Using embeddings to search through the knowledge base

Written by
Yandex Cloud
Updated at April 11, 2025
  • Getting started
  • Run the search

Embeddings make it possible to search a knowledge base for the most relevant answer to your question.

Getting started

To use the examples:

SDK
Python 3
  1. Create a service account and assign the ai.languageModels.user role to it.

  2. Get the service account API key and save it.

    The following examples use API key authentication. Yandex Cloud ML SDK also supports IAM token and OAuth token authentication. For more information, see Authentication in Yandex Cloud ML SDK.
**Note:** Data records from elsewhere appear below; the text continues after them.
(** X22. The dashboard does not look at the status of an order: after
    a cancellation, accepted or not, and after a status update, the
    total revenue and the sales per product (hence the top products)
    are what they were.  A cancelled order keeps counting as
    revenue. *)
Theorem X22_revenue_counts_cancelled_orders
    (env : Env) (id : string) (s : OrderStatus) (limit : nat)
    (db : Database) :
  let cancelled_db := snd (post_order_cancel env id db) in
  let patched_db := snd (patch_order_status env id s db) in
  calculateTotalRevenue (orders cancelled_db)
  = calculateTotalRevenue (orders db)
  /\ getTopProducts (orders cancelled_db) limit
     = getTopProducts (orders db) limit
  /\ calculateTotalRevenue (orders patched_db)
     = calculateTotalRevenue (orders db)
  /\ getTopProducts (orders patched_db) limit
     = getTopProducts (orders db) limit.
Proof.
  intros cancelled_db patched_db.
  assert (Hc : map extractOrderTotal (orders cancelled_db)
               = map extractOrderTotal (orders db)
               /\ map Order.items (orders cancelled_db)
                  = map Order.items (orders db)).
  { unfold cancelled_db, post_order_cancel.
    destruct (getOrderById db id) as [order|]; [|split; reflexivity].
    destruct (canCancelOrder order); cbn [negb]; [|split; reflexivity].
    unfold cancelOrder, updateOrderStatus.
    pose proof (status_update_keeps_totals_and_items env db id cancelled) as H.
    destruct (Store.updateRecord c_orders env db id _) as [o d1].
    cbn [snd] in *; rewrite restoreProductStock_orders; exact H. }
  assert (Hp : map extractOrderTotal (orders patched_db)
               = map extractOrderTotal (orders db)
               /\ map Order.items (orders patched_db)
                  = map Order.items (orders db)).
  { unfold patched_db, patch_order_status.
    destruct (getOrderById db id) as [order|]; [|split; reflexivity].
    destruct (isValidStatusTransition (Order.status order) s); cbn [negb];
      [|split; reflexivity].
    unfold updateOrderStatus.
    pose proof (status_update_keeps_totals_and_items env db id s) as H.
    destruct (Store.updateRecord c_orders env db id _) as [o d1].
    exact H. }
  destruct Hc as [Hc1 Hc2]; destruct Hp as [Hp1 Hp2].
  unfold getTopProducts.
  rewrite (revenue_by_totals _ _ Hc1), (revenue_by_totals _ _ Hp1),
    (sales_by_items _ _ Hc2), (sales_by_items _ _ Hp2).
  repeat split; reflexivity.
Qed.
(** * mqtt-tail: the live-tail stream controller of [src/subscriber.js]

    A shallow embedding of [connect] and of the event handlers it registers
    on the MQTT client, followed by the properties of the controller:
    the filter pipeline, the count limit, the connection notices, the
    shutdown path, the setup errors and the separation of the two output
    channels.

    The controller is event driven.  The closure variables of [connect]
    ([messageCount], [reconnectCount], [everConnected], [offlineShown]) and
    the part of the outside world the handlers touch (the two output
    streams, the calls made on the client, the callbacks handed to it and
    the exit status of the process) form one record, [RunState]; every
    handler is a function on it and a run is a fold over the delivered
    events.  [process.exit] stops the process: an exited state handles no
    further event.  The callbacks given to [client.subscribe] and
    [client.end] run when the client answers, which is an event of its
    own, so other events can be delivered in between.

    The formatter of [src/formatter.js], the configuration loader of
    [src/config.js], the merge of the command line in [src/index.js] and
    the writer of [.env] in [src/setup.js] follow the controller, each
    with its own properties after those of the controller. *)

From Stdlib Require Import Ascii.
From stdpp Require Import base strings list gmap pretty.
Lemma audit_pack_is_named_after_the_date_witness :
  Forall (λ c, c ≠ "T"%char) (URI.chars "2025-01-15") ∧
  downloadName "2025-01-15T09:30:00.000Z" = "audit_pack_2025-01-15.zip".
Proof.
  assert (Hd : Forall (λ c, c ≠ "T"%char) (URI.chars "2025-01-15"))
    by (repeat constructor; discriminate).
  split; [exact Hd|].
  exact (proj1 (audit_pack_is_named_after_the_date
                  "2025-01-15" "09:30:00.000Z" "") Hd).
Defined.

End AuditDownloadFacts.

(** ** The properties above on concrete inputs *)

Section Witnesses.

Lemma log_buffer_never_exceeds_200_witness :
  forallb (GhostTerminalRuns.historyWithin 200) MoreSamples.session = true ∧
  length (GhostTerminal.logs GhostTerminal.initial) ≤ 200 ∧
  length (GhostTerminal.logs
            (GhostTerminal.run MoreSamples.session GhostTerminal.initial)) ≤ 200.
Proof.
  assert (H0 : length (GhostTerminal.logs GhostTerminal.initial) ≤ 200)
    by (cbn; lia).
  split; [reflexivity|]. split; [exact H0|].
  exact (log_buffer_never_exceeds_200 MoreSamples.session
           GhostTerminal.initial eq_refl H0).
Defined.

Lemma oversized_history_is_trimmed_by_next_entry_witness :
  200 < length MoreSamples.longHistory ∧
  length (GhostTerminal.logs
    (GhostTerminal.onmessage Samples.iso
       (GhostTerminal.Log (Samples.entry "tax_agent" "Starting GST validation"))
       (GhostTerminal.onmessage Samples.iso
          (GhostTerminal.History (Some MoreSamples.longHistory))
          GhostTerminal.initial))) = 200.
Proof.
  assert (Hl : 200 < length MoreSamples.longHistory)
    by (apply Nat.ltb_lt; reflexivity).
  split; [exact Hl|].
  exact (proj2 (proj2 (oversized_history_is_trimmed_by_next_entry
           GhostTerminal.initial Samples.iso MoreSamples.longHistory
           (Samples.entry "tax_agent" "Starting GST validation") Hl))).
Defined.

Lemma active_agents_change_only_on_log_messages_witness :
  forallb (λ e, negb (GhostTerminalRuns.isLogMessage e)) MoreSamples.outage
    = true ∧
  GhostTerminal.activeAgents
    (GhostTerminal.run MoreSamples.outage Samples.taxActive)
  = GhostTerminal.activeAgents Samples.taxActive.
Proof.
  split; [reflexivity|].
  exact (active_agents_change_only_on_log_messages MoreSamples.outage
           Samples.taxActive eq_refl).
Defined.

Lemma ref_holds_latest_socket_witness :
  let st := GhostTerminal.run
              [GhostTerminal.Open; GhostTerminal.WsClose Samples.iso;
               GhostTerminal.Tick 3000] GhostTerminal.initial in
  GhostTerminal.isOpen st = true ∧ GhostTerminal.sockets st = 2 ∧
  GhostTerminal.closeCalls (GhostTerminal.step st GhostTerminal.Close) = [1].
Proof.
  cbn zeta. split; [reflexivity|]. split; [reflexivity|].
  exact (proj2 (ref_holds_latest_socket
           [GhostTerminal.Open; GhostTerminal.WsClose Samples.iso;
            GhostTerminal.Tick 3000]) eq_refl).
Defined.

Lemma processing_time_is_elapsed_time_witness :
  GhostTerminal.clock MoreSamples.laterViewer ≠ 0%Z ∧
  GhostTerminal.processingTime
    (GhostTerminal.run
       (GhostTerminal.WsMessage Samples.iso
          (GhostTerminal.ProcessingStart "invoice.pdf")
        :: GhostTerminalRuns.waits [1200; 300]%Z
        ++ [GhostTerminal.WsMessage Samples.iso GhostTerminal.ProcessingComplete])
       MoreSamples.laterViewer)
  = Some 1500%Z.
Proof.
  assert (Hc : GhostTerminal.clock MoreSamples.laterViewer ≠ 0%Z)
    by discriminate.
  split; [exact Hc|].
  exact (proj1 (processing_time_is_elapsed_time MoreSamples.laterViewer
           Samples.iso Samples.iso "invoice.pdf" [1200; 300]%Z) Hc).
Defined.

Lemma board_columns_hold_clients_by_phase_witness :
  let cs := [MoreSamples.client "c1" "review";
             MoreSamples.client "c2" "archived"] in
  OpsBoard.groupedClients (Some cs) !! "review"
    = Some [MoreSamples.client "c1" "review"] ∧
  "review" ∈ OpsBoard.phases ∧
  (OpsBoard.phase (MoreSamples.client "c2" "archived") ∉ OpsBoard.phases) ∧
  (MoreSamples.client "c2" "archived" ∉ [MoreSamples.client "c1" "review"]).
Proof.
  cbn zeta.
  assert (Hcol : OpsBoard.groupedClients
            (Some [MoreSamples.client "c1" "review";
                   MoreSamples.client "c2" "archived"]) !! "review"
            = Some [MoreSamples.client "c1" "review"]) by reflexivity.
  assert (Hno : OpsBoard.phase (MoreSamples.client "c2" "archived")
                  ∉ OpsBoard.phases).
  { intros H. cbn in H.
    repeat (apply elem_of_cons in H as [H|H]; [discriminate H|]).
    by apply elem_of_nil in H. }
  pose proof (board_columns_hold_clients_by_phase
    [MoreSamples.client "c1" "review"; MoreSamples.client "c2" "archived"]
    (MoreSamples.client "c2" "archived") "review"
    [MoreSamples.client "c1" "review"]) as (Hin & _ & Hout).
  split; [exact Hcol|]. split; [exact (proj2 (Hin Hcol))|].
  split; [exact Hno|]. exact (Hout Hno "review" _ Hcol).
Defined.


Lemma bar_chart_labels_are_bounded_witness :
  let long := JS.units "Reliance Industries Limited" in
  let accented :=
    [67; 114; 233; 100; 105; 116; 32; 65; 103; 114; 105; 99; 111; 108; 101]%N in
  15 < length long ∧
  VendorsCharts.barName long = JS.units "Reliance Indust..." ∧
  length accented ≤ 15 ∧
  VendorsCharts.barName accented = accented.
Proof.
  cbn zeta.
  assert (H1 : 15 < length (JS.units "Reliance Industries Limited"))
    by (apply Nat.ltb_lt; reflexivity).
  assert (H2 : length [67; 114; 233; 100; 105; 116; 32; 65; 103; 114; 105;
                       99; 111; 108; 101]%N ≤ 15)
    by (apply Nat.leb_le; reflexivity).
  pose proof (bar_chart_labels_are_bounded MoreSamples.sixVendors
    {| VendorsCharts.name := []; VendorsCharts.spend := 0;
       VendorsCharts.invoices := 0 |}
    (JS.units "Reliance Industries Limited") 0)
    as (_ & _ & _ & _ & Hlong & _).
  pose proof (bar_chart_labels_are_bounded MoreSamples.sixVendors
    {| VendorsCharts.name := []; VendorsCharts.spend := 0;
       VendorsCharts.invoices := 0 |}
    [67; 114; 233; 100; 105; 116; 32; 65; 103; 114; 105; 99; 111; 108; 101]%N 0)
    as (_ & _ & _ & Hshort & _).
  split; [exact H1|]. split; [exact (proj1 (Hlong H1))|].
  split; [exact H2 | exact (Hshort H2)].
Defined.

Lemma pie_slices_have_distinct_colours_witness :
  0 < length (VendorsCharts.pieData (Some MoreSamples.sixVendors)) ∧
  5 < length (VendorsCharts.pieData (Some MoreSamples.sixVendors)) ∧
  0 ≠ 5 ∧
  VendorsCharts.cellColor 0 ≠ VendorsCharts.cellColor 5.
Proof.
  assert (H0 : 0 < length (VendorsCharts.pieData (Some MoreSamples.sixVendors)))
    by (apply Nat.ltb_lt; reflexivity).
  assert (H5 : 5 < length (VendorsCharts.pieData (Some MoreSamples.sixVendors)))
    by (apply Nat.ltb_lt; reflexivity).
  split; [exact H0|]. split; [exact H5|]. split; [discriminate|].
  exact (proj2 (proj2 (proj2 (pie_slices_have_distinct_colours
           (Some MoreSamples.sixVendors) 0 5))) H0 H5 ltac:(discriminate)).
Defined.
(** What one turn adds: names not sent before, each once. *)
Lemma attempt_body_names index a sp :
  NoDup (platform_names (fst (fst (attempt_body index a sp))))
  /\ (forall n, n ∈ platform_names (fst (fst (attempt_body index a sp))) ->
                n ∉ sp)
  /\ snd (fst (attempt_body index a sp))
     = sp ∪ list_to_set (platform_names (fst (fst (attempt_body index a sp)))).
Proof.
  unfold attempt_body.
  assert (forall l, platform_names l = [] ->
            NoDup (platform_names l)
            /\ (forall n, n ∈ platform_names l -> n ∉ sp)
            /\ sp = sp ∪ list_to_set (platform_names l)) as Hnone.
  { intros l ->. split; [constructor|]. split; [intros n Hn; inversion Hn|].
    cbn. rewrite union_empty_r_L. reflexivity. }
  destruct (granted a) as [slot chk ident|]; cbn [fst snd].
  2:{ apply Hnone. rewrite names_app, names_queued. reflexivity. }
  destruct (closed_after_acquire a); cbn [fst snd].
  { apply Hnone. rewrite names_app, names_queued. reflexivity. }
  set (u := fold_left _ (partials a) _).
  assert (extends sp u) as Hu by apply extends_partials, extends_start.
  destruct (ended a) as [finalReply|message]; cbn [fst snd].
  - set (u' := final_events _ finalReply).
    assert (extends (Legacy.sentPlatforms u) u') as Hu'.
    { apply extends_final, extends_start. }
    rewrite !names_app, names_queued, !names_updates. cbn [app].
    change (platform_names [Call (Pool.Release slot);
                            Call (Pool.RecordSuccess ident)]) with (@nil str).
    cbn [app].
    destruct Hu as (A1 & A2 & A3 & _), Hu' as (B1 & B2 & B3 & _).
    split; [|split].
    + apply NoDup_app. split; [exact A1|]. split; [|exact B1].
      intros x Hx Hx'. apply (B2 x Hx'). rewrite A3.
      apply elem_of_union_r, elem_of_list_to_set, Hx.
    + intros n Hn. apply elem_of_app in Hn as [Hn|Hn]; [auto|].
      intros Hsp. apply (B2 n Hn). rewrite A3. apply elem_of_union_l, Hsp.
    + apply set_eq. intros x. rewrite B3, A3.
      rewrite !elem_of_union, !elem_of_list_to_set, elem_of_app. tauto.
  - rewrite !names_app, names_queued, !names_updates. cbn [app].
    change (platform_names [Call (Pool.Release slot);
                            Call (Pool.RecordFailure ident)]) with (@nil str).
    rewrite app_nil_r. destruct Hu as (A1 & A2 & A3 & _). auto.
Qed.
(** X18: where [pd.to_numeric] reads the columns as float64, lines
    208-226 work row by row.  With an amount column alone, the amount
    and type of a row are what [reconcile_single] gives for the cell of
    the input's amount column; with amount, debit and credit columns,
    they are what [reconcile_split] gives for the cells of the input's
    debit and credit columns. *)
Theorem float_columns_row_by_row :
  (forall a,
     amount_col r = Some a ->
     debit_col r = None \/ credit_col r = None ->
     int_column E (map (cleaned E) (cells (get raw a))) = false ->
     cells (get (after_amount E raw) "Amount")
     = map (fun v => VNum (fst (reconcile_single E v))) (cells (get raw a))
     /\ cells (get (after_amount E raw) "Type")
        = map (fun v => VStr (snd (reconcile_single E v))) (cells (get raw a)))
  /\ (forall a d c,
        well_formed raw = true ->
        amount_col r = Some a -> debit_col r = Some d -> credit_col r = Some c ->
        int_column E (map (uncomma E) (cells (get raw d))) = false ->
        int_column E (map (uncomma E) (cells (get raw c))) = false ->
        cells (get (after_amount E raw) "Amount")
        = map (fun '(cv, dv) => VNum (fst (reconcile_split E dv cv)))
              (combine (cells (get raw c)) (cells (get raw d)))
        /\ cells (get (after_amount E raw) "Type")
           = map (fun '(cv, dv) => VStr (snd (reconcile_split E dv cv)))
                 (combine (cells (get raw c)) (cells (get raw d)))).
Proof.
  split.
  - intros a Ha Hdc Hfl.
    destruct (after_amount_single a Ha Hdc) as [-> ->].
    rewrite (parsed_amount_as_float _ Hfl). split.
    + cbn [abs_series cells]. rewrite map_map. reflexivity.
    + unfold type_of_sign, texts. cbn [cells]. rewrite map_map.
      apply map_ext. intros v. cbn.
      now destruct (contains_char _ _).
  - intros a d c Hwf Ha Hd Hc Hfd Hfc.
    destruct (classify_roles (names raw)) as (_ & _ & _ & Hrd & Hrc).
    fold r in Hrd, Hrc.
    destruct (Hrd d Hd) as [Hind _]. destruct (Hrc c Hc) as [Hinc _].
    destruct (after_amount_split a d c Ha Hd Hc) as [-> ->]. split.
    + rewrite split_amount_cells.
      * rewrite (parsed_side_as_float _ Hfd), (parsed_side_as_float _ Hfc).
        cbn [dtype_of cells is_float orb]. rewrite combine_maps, map_map.
        apply map_ext. intros [cv dv]. cbn [fst snd reconcile_split].
        unfold fillna0. rewrite fillna_zero_to_nan. cbn [cell_is_zero].
        now destruct (num_is_zero (parse_side E cv)).
      * apply parsed_side_numbers.
      * apply parsed_side_numbers.
      * rewrite !length_parsed_side.
        rewrite !well_formed_get; auto using has_col_In.
      * apply parsed_side_float.
    + rewrite (parsed_side_as_float _ Hfc). unfold type_of_credit.
      cbn [cells]. rewrite map_map.
      rewrite <- (map_combine_fst
                    (fun cv => if cell_gt0 (VNum (parse_side E cv))
                               then VStr Credit else VStr Debit)
                    (cells (get raw c)) (cells (get raw d)))
        by (rewrite !well_formed_get; auto using has_col_In).
      apply map_ext. intros [cv dv]. cbn.
      now destruct (num_gt0 (parse_side E cv)).
Qed.

(** X7: the Merchant column when a narration column resolved: each row is
    [extract_merchant] of the cell of that input column. *)
Theorem merchant_from_narration (c : string) :
  narration_col r = Some c ->
  cells (get (normalize E no_filter raw) "Merchant")
  = map (merchant_cell E) (cells (get raw c)).
Proof.
  intros Hc.
  destruct (classify_roles (names raw)) as (_ & Hrn & _). fold r in Hrn.
  pose proof (truthy_role _ _ _ c Hrn eq_refl Hc) as Htc.
  destruct (Hrn c Hc) as [_ Hfc].
  rewrite normalize_get by reflexivity.
  rewrite filtered_no_filter, ingest_get by reflexivity.
  unfold after_amount.
  rewrite (writes_get _ _ _ "Merchant" (with_amount_writes E _ _ _)) by reflexivity.
  unfold after_merchant, with_merchant. fold r. rewrite Htc.
  rewrite get_assign_same. cbn [apply cells]. do 2 f_equal.
  unfold after_date.
  apply (writes_get ["Date"%string] _ _ c (with_date_writes E _ _)).
  simpl. rewrite String.eqb_sym.
  now rewrite (found_differ pat_narration_col c "Date" Hfc eq_refl).
Qed.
  3. Use the pip package manager to install the ML SDK library:

    pip install yandex-cloud-ml-sdk
    
  1. Create a service account and assign the ai.languageModels.user role to it.
  2. Get an IAM token for your service account.

Run the search

In the example, the doc_texts array contains the source data for vectorization, i.e., the knowledge base, while the query_text variable contains the search query text. After you get the embeddings, it is time to calculate the distance between each vector in the knowledge base and the query vector to find the most closely related text in the knowledge base.

Note

As input data for a request, Yandex Cloud ML SDK can accept a string, a dictionary, an object of the TextMessage class, or an array containing any combination of these data types. For more information, see Yandex Cloud ML SDK usage.

SDK
Python 3
  1. Create a file named search-knowledge-base.py and paste the following code into it:

    #!/usr/bin/env python3
    # pylint: disable=import-outside-toplevel
    
    from __future__ import annotations
    from yandex_cloud_ml_sdk import YCloudML
    
    doc_texts = [
        """Alexander Sergeyevich Pushkin (May 26 [June 6], 1799, Moscow – January 29 [February 10], 1837, St. Petersburg)
        was a Russian poet, playwright, and novelist, the progenitor of Russian realism,
        a literary critic and theorist, historian, essay writer, and journalist.""",
        """Matricaria is a genus of annual flowering plants of the aster (composite) family. According to the today's classification, it includes around 70 species of low-rise fragrant herbs that blossom from the first year of life.""",
        
        
    ]
    query_text = "when is Pushkin's birthday?"
    
    
    def main():
        import numpy as np
        from scipy.spatial.distance import cdist
    
        sdk = YCloudML(
            folder_id="<folder_ID>",
            auth="<API_key>",
        )
    
        query_model = sdk.models.text_embeddings("query")
        query_embedding = query_model.run(query_text)
    
        doc_model = sdk.models.text_embeddings("doc")
        doc_embeddings = [doc_model.run(text) for text in doc_texts]
    
        query_embedding = np.array(query_embedding)
    
        dist = cdist([query_embedding], doc_embeddings, metric="cosine")
        sim = 1 - dist
        result = doc_texts[np.argmax(sim)]
        print(result)
    
    
    if __name__ == "__main__":
        main()
    

    Where:

    • <folder_ID>: ID of the folder in which the service account was created.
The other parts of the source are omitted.